Still, Saakashvili has continued to weigh in regularly on affairs in his home country, maintaining a feud with Ivanishvili and GD over social media. He had recently dropped hints that he intended to make a more formal return to Georgian politics.

Seven years after leaving the presidency, he remains one of the most polarizing figures in Georgian politics. According to a recent poll by the National Democratic Institute and the Caucasus Research Resource Centers, Saakashvili ranked as one of the most liked and disliked figures in the country. Twenty-six percent of Georgians reported having a positive attitude toward him, and 39 percent, a negative attitude. (The corresponding numbers for current prime minister, GD’s Giorgi Gakharia, are 27 and 34; for Ivanishvili they are 17 and 49.)

But even as disillusionment with GD rule has grown, Georgia’s opposition parties have failed to articulate much of an alternative.

“Saakashvili wants to return to the past, Ivanishvili wants to maintain the current situation, and we want changes,” said Giga Bokeria, a former Saakashvili ally who now heads the rival opposition party European Georgia.

Analysts said Saakashvili’s move appears driven primarily by his ego rather than any electoral calculations, and that other party leaders are unable to stand in his way.

UNM had tended to gain popularity “when Misha was silent and preoccupied with Ukraine,” said Giorgi Mchedlishvili, a political scientist at International Black Sea University, using Saakashvili’s nickname. But “Misha is sooooooo overwhelmingly/fiendishly egocentric that the notion that his party fared better without him is an affront to him,” he told Eurasianet in an email interview.

“If it weren’t for Misha’s huge appetite, [the UNM candidate] could be any technocrat, but he doesn’t like that scenario,” Kakachia said. “I don’t think there is anyone who can influence him. He holds the UNM hostage – they can’t do much without him, even though he is a liability.”

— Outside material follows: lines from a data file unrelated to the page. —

(** [k in d] *)
Definition mem (d : t) (k : string) : bool :=
  match get d k with Some _ => true | None => false end.

(** [d[k] = v]: an existing key keeps its place and takes the new
    value, a new key goes last. *)
Fixpoint set (d : t) (k : string) (v : V) : t :=
  match d with
  | [] => [(k, v)]
  | (k', v') :: d' =>
      if String.eqb k k' then (k', v) :: d' else (k', v') :: set d' k v
  end.

(** [d.keys()] *)
Definition keys (d : t) : list string := map fst d.
End Ops.

Arguments t V : clear implicits.

End Dict.

(* ================================================================== *)
(** * [ToolExecutor]: the parser *)
(* ================================================================== *)

Import Py.

(** An argument value: [None], an [int] or a [str]. *)
Inductive pyval : Type :=
| PNone
| PInt (z : Z)
| PStr (s : string).

(** A parsed invocation, the dict [{"tool_name": .., "parameters": ..}]. *)
Record tool_call : Type := ToolCall {
  tool_name : string;
  parameters : Dict.t pyval
}.

(** [r'TOOL_CALL:\s*(\w+)\((.*?)\)'] with [re.DOTALL] *)
Definition tool_pattern : Re.regex :=
  Re.Seq (Re.lit "TOOL_CALL:")
 (Re.Seq (Re.Star isspace)
 (Re.Seq (Re.Grp (Re.Plus isword))
 (Re.Seq (Re.Chr "(")
 (Re.Seq (Re.Grp (Re.Lazy Re.any))
         (Re.Chr ")"))))).

(** [r'(\w+)=Q?(.*?)Q?(?:,|$)'], where Q stands for the class of the
    double and the single quote character. *)
Definition param_pattern : Re.regex :=
  Re.Seq (Re.Grp (Re.Plus isword))
 (Re.Seq (Re.Chr "=")
 (Re.Seq (Re.Opt Re.quote)
 (Re.Seq (Re.Grp (Re.Lazy Re.dot))
 (Re.Seq (Re.Opt Re.quote)
         (Re.Alt (Re.Chr ",") Re.Eos))))).

(** [re.findall] with a two-group pattern gives pairs. *)
Definition pairs (ms : list (list string)) : list (string * string) :=
  map (fun caps => (nth 0 caps "", nth 1 caps "")) ms.

(** [param_value.strip()], then [.strip] of the double quote, then
    [.strip] of the single quote. *)
Definition strip_value (param_value : string) : string :=
  strip_char "039" (strip_char "034" (strip param_value)).

(** Lines 117-123: the value stored for one raw argument. *)
Definition coerce (param_value : string) : outcome pyval :=
  let param_value := strip_value param_value in
  if String.eqb (lower param_value) "none" then Returned PNone
  else if isdigit param_value then
    match int param_value with
    | Returned n => Returned (PInt n)
    | Raised e => Raised e
    end
  else Returned (PStr param_value).

(** Lines 115-123: the loop over [param_matches], filling [params]. *)
Fixpoint fill_params (param_matches : list (string * string))
    (params : Dict.t pyval) : outcome (Dict.t pyval) :=
  match param_matches with
  | [] => Returned params
  | (param_name, param_value) :: rest =>
      match coerce param_value with
      | Returned v => fill_params rest (Dict.set params param_name v)
      | Raised e => Raised e
      end
  end.

(** Lines 110-123: the arguments of one match. *)
Definition parse_params (params_str : string) : outcome (Dict.t pyval) :=
  match strip params_str with
  | EmptyString => Returned []
  | _ => fill_params (pairs (Re.findall param_pattern params_str)) []
  end.

(** Lines 108-128: the loop over [matches], filling [tool_calls]. *)
Fixpoint collect_calls (matches : list (string * string))
    (tool_calls : list tool_call) : outcome (list tool_call) :=
  match matches with
  | [] => Returned tool_calls
  | (name, params_str) :: rest =>
      match parse_params params_str with
      | Returned params =>
          collect_calls rest (tool_calls ++ [ToolCall name params])
      | Raised e => Raised e
      end
  end.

The more Saakashvili gets involved in Georgian affairs, “the more Bidzina Ivanishvili benefits,” wrote analyst Dmitry Moniava in a commentary on RFE/RL. “Everyone says this: Saakashvili’s friends, his enemies, and neutral commentators. But he is like a boxer who has been defeated many times who still wants to show that he is on top, racing back to the past and dreaming of a rematch in the same ring, with the same fans.”